INPUT >>
====================
Lemma releaseAttempts_give_back attempts backoff job ws now svc (s : store) :
  wf ttl now (peek now s) -> 0 <= backoff -> cs_releaseStopped svc = false ->
  Z.of_nat (length (cs_releaseQueue svc)) < slotReleaseRetryQueueSize ->
  exists svc' s', runs ws (releaseAttempts attempts backoff job) now svc s = (Some tt, svc', s') /\
    givenBack job svc svc' now s'.
Proof.
  intros Hwf Hb Hst Hq.
  assert (Hover : forall ws now (s : store), exists svc', runs ws (Atomically (retryConcurrencySlotReleaseInBackground job) (fun _ => Return tt)) now svc s =
    (Some tt, svc', s) /\ cs_renewals svc' = cs_renewals svc /\ cs_releaseQueue svc' = cs_releaseQueue svc ++ [job]).
  { intros ws0 now0 s0. cbn [runs]. unfold retryConcurrencySlotReleaseInBackground.
    rewrite Hst, (proj2 (Z.leb_gt _ _) Hq). by eexists. }
  revert ws now s backoff Hwf Hb. induction attempts as [|attempts IH]; intros ws now s backoff Hwf Hb; cbn [releaseAttempts].
  { destruct (Hover ws now s) as (svc' & E & H1 & H2). exists svc', s. split; [done|]. split; [done|by right]. }
  rewrite releaseOp_command. cbn [commandFine asking andThenDo runs].
  pose proof (release_attempt job (default calm (head ws)) now s Hwf) as Ha.
  destruct (answer _ _ now s) as [r s1]. destruct Ha as [Hwf1 Ha].
  destruct r as [n|].
  { exists svc, s1. split; [done|]. split; [done|]. left. destruct Ha as [Hf|[? _]]; [|done]. exists now. split; [lia|done]. }
  destruct attempts as [|attempts].
  { destruct (Hover (tail ws) now s1) as (svc' & E & H1 & H2). exists svc', s1. split; [done|]. split; [done|by right]. }
  cbn [runs]. set (now1 := now + backoff `quot` 1000000).
  assert (Hle : now <= now1) by (unfold now1; pose proof (Z.quot_pos backoff 1000000 ltac:(lia) ltac:(lia)); lia).
  destruct (IH (tail ws) now1 s1 (backoff * 2)) as (svc' & s' & E & H1 & H2).
  - rewrite (peek_later s1 now) by done. by eapply wf_elapse.
  - lia.
  - exists svc', s'. split; [exact E|]. split; [done|]. destruct H2 as [(t & Ht & Hf)|H2]; [|by right].
    left. exists t. split; [lia|done].
Qed.

Lemma callRelease_gives_back key job ws now svc (s : store) :
  wf ttl now (peek now s) -> cs_releaseStopped svc = false ->
  Z.of_nat (length (cs_releaseQueue svc)) < slotReleaseRetryQueueSize -> key <> "" ->
  exists svc' s', runs ws (callRelease (ReleaseSlot key job)) now svc s = (Some tt, svc', s') /\
    cs_renewals svc' = delete key (cs_renewals svc) /\
    ((exists t, now <= t /\ freed job t s') \/ cs_releaseQueue svc' = cs_releaseQueue svc ++ [job]).
Proof.
  intros Hwf Hst Hq Hk. cbn [callRelease runs]. unfold unregisterSlotRenewal.
  rewrite (proj2 (is_empty_false key) Hk).
  destruct (releaseAttempts_give_back slotReleaseMaxAttempts slotReleaseInitialBackoff job ws now
    (svc <| cs_renewals := delete key (cs_renewals svc) |>) s) as (svc' & s' & E & H1 & H2); [done..|].
  by exists svc', s'.
Qed.
End Release.


Definition lostAlways : list weather := [MkWeather LostRequest ([], 0) 0; MkWeather LostRequest ([], 0) 0; MkWeather LostRequest ([], 0) 0].


(** ** Acquiring and releasing *)

Lemma register_unregister key kind id r svc :
  cs_renewals svc !! key = None ->
  exists svc', registerSlotRenewal key kind id r svc = (tt, svc') /\ delete key (cs_renewals svc') = cs_renewals svc.
Proof.
  intros Hn. unfold registerSlotRenewal. case_match; eexists; split; try reflexivity; cbn;
    [by rewrite delete_id|by rewrite delete_insert_id].
Qed.

Section RoundTrip.
Context {store : Type} `{RedisServer store} (c : concurrencyCache).

Local Notation ttl := (slotTTLSeconds c).

Lemma runs_asking {A B : Type} (p : prog request A) (k : A -> proc B) now svc (s : store) :
  runs [] (andThenDo (asking p) k) now svc s = runs [] (k (atOnce p now s).1) now svc (atOnce p now s).2.
Proof.
  revert s. induction p as [a|R r k' IH]; intros s; cbn [asking andThenDo runs atOnce]; [done|].
  cbn [head default tail]. destruct (answer calm r now s) as [x s']. apply IH.
Qed.
End RoundTrip.

(** Acquiring a user slot and calling the release function it came with leaves everything that
    counts as it was, in Redis and in the registry, and a slot that is refused leaves no trace: there
    is no release function, nothing to renew and nothing in Redis. *)
Theorem AcquireUserSlot_release_round_trip (store : Type) `{RedisServer store} (c : concurrencyCache)
    (u max now : Z) (svc : ConcurrencyService) (s : store) :
  0 < slotTTLSeconds c -> 0 < max -> cs_cache svc = Some c -> wf (slotTTLSeconds c) now (peek now s) ->
  active (slotTTLSeconds c) now (peek now s) (userSlotKey u) !! (generateRequestID svc).1 = None ->
  cs_renewals svc !! renewalKeyOf "user" u (generateRequestID svc).1 = None ->
  exists svc1 s1 acquired,
    runs [] (AcquireUserSlot u max) now svc s =
      (Some (Some (MkAcquireResult acquired (if acquired
         then Some (ReleaseSlot (renewalKeyOf "user" u (generateRequestID svc).1)
                      (MkReleaseJob "user" u (generateRequestID svc).1 UserSlot))
         else None))), svc1, s1) /\
    acquired = (inUse (slotTTLSeconds c) now (peek now s) (userSlotKey u) (liveUserSlotKey u) <? max) /\
    if acquired then
      exists svc2 s2,
        runs [] (callRelease (ReleaseSlot (renewalKeyOf "user" u (generateRequestID svc).1)
                      (MkReleaseJob "user" u (generateRequestID svc).1 UserSlot))) now svc1 s1 =
          (Some tt, svc2, s2) /\
        silent (slotTTLSeconds c) now (peek now s) (peek now s2) /\ cs_renewals svc2 = cs_renewals svc
    else silent (slotTTLSeconds c) now (peek now s) (peek now s1) /\ cs_renewals svc1 = cs_renewals svc.
Proof.
  intros Httl Hmax Hc Hwf Hfresh Hreg. unfold AcquireUserSlot. rewrite (proj2 (Z.leb_gt max 0)) by lia.
  cbn [runs]. destruct (generateRequestID svc) as [rid svc0] eqn:Eg. cbn [fst] in *.
  assert (E0 : cs_cache svc0 = Some c /\ cs_renewals svc0 = cs_renewals svc)
    by (unfold generateRequestID in Eg; simplify_eq; done).
  destruct E0 as [Ec0 Er0]. unfold getCache. rewrite Ec0. rewrite runs_asking.
  pose proof (AcquireUserSlot_atOnce c u max rid now s Httl Hwf) as Ha. cbv zeta in Ha.
  pose proof (user_slot_round_trip c u max rid now s Httl Hwf Hfresh) as Hrt. cbv zeta in Hrt.
  set (s1 := (atOnce (ConcurrencyCache.AcquireUserSlot c u max rid) now s).2) in *. destruct Ha as [-> Ha].
  assert (Ef : userFits (slotTTLSeconds c) now (peek now s) u max rid =
    (inUse (slotTTLSeconds c) now (peek now s) (userSlotKey u) (liveUserSlotKey u) <? max)).
  { unfold userFits. rewrite Hfresh. by rewrite bool_decide_eq_false_2 by (by intros [? ?]). }
  rewrite Ef in *. clear Ef. destruct (inUse _ _ _ _ _ <? max).
  - cbn [runs].
    destruct (register_unregister (renewalKeyOf "user" u rid) "user" u rid svc0) as (svc1 & -> & Eun);
      [by rewrite Er0|].
    eexists _, _, true. split; [reflexivity|]. split; [done|].
    cbn [callRelease runs]. unfold unregisterSlotRenewal, retryConcurrencySlotRelease, slotReleaseMaxAttempts.
    change (is_empty (renewalKeyOf "user" u rid)) with false. cbv iota.
    cbn [releaseAttempts releaseOp job_release job_entityID job_requestID]. rewrite runs_asking.
    destruct (ZREM_atOnce c (userSlotKey u) (slotTTLSeconds c) rid now s1) as [Ez _]; [auto with keys|apply Ha|].
    unfold ReleaseUserSlot in *. rewrite Ez. eexists _, _. split; [reflexivity|]. split; [exact Hrt|].
    transitivity (cs_renewals svc0); [exact Eun|exact Er0].
  - eexists _, _, false. split; [reflexivity|]. split; [done|]. split; [exact Ha|exact Er0].
Qed.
====================
Look through the records and gather every line containing "reflexivity".

OUTPUT OF THE EXERCISE >>
  intros Hn. unfold registerSlotRenewal. case_match; eexists; split; try reflexivity; cbn;
    eexists _, _, true. split; [reflexivity|]. split; [done|].
    unfold ReleaseUserSlot in *. rewrite Ez. eexists _, _. split; [reflexivity|]. split; [exact Hrt|].
  - eexists _, _, false. split; [reflexivity|]. split; [done|]. split; [exact Ha|exact Er0].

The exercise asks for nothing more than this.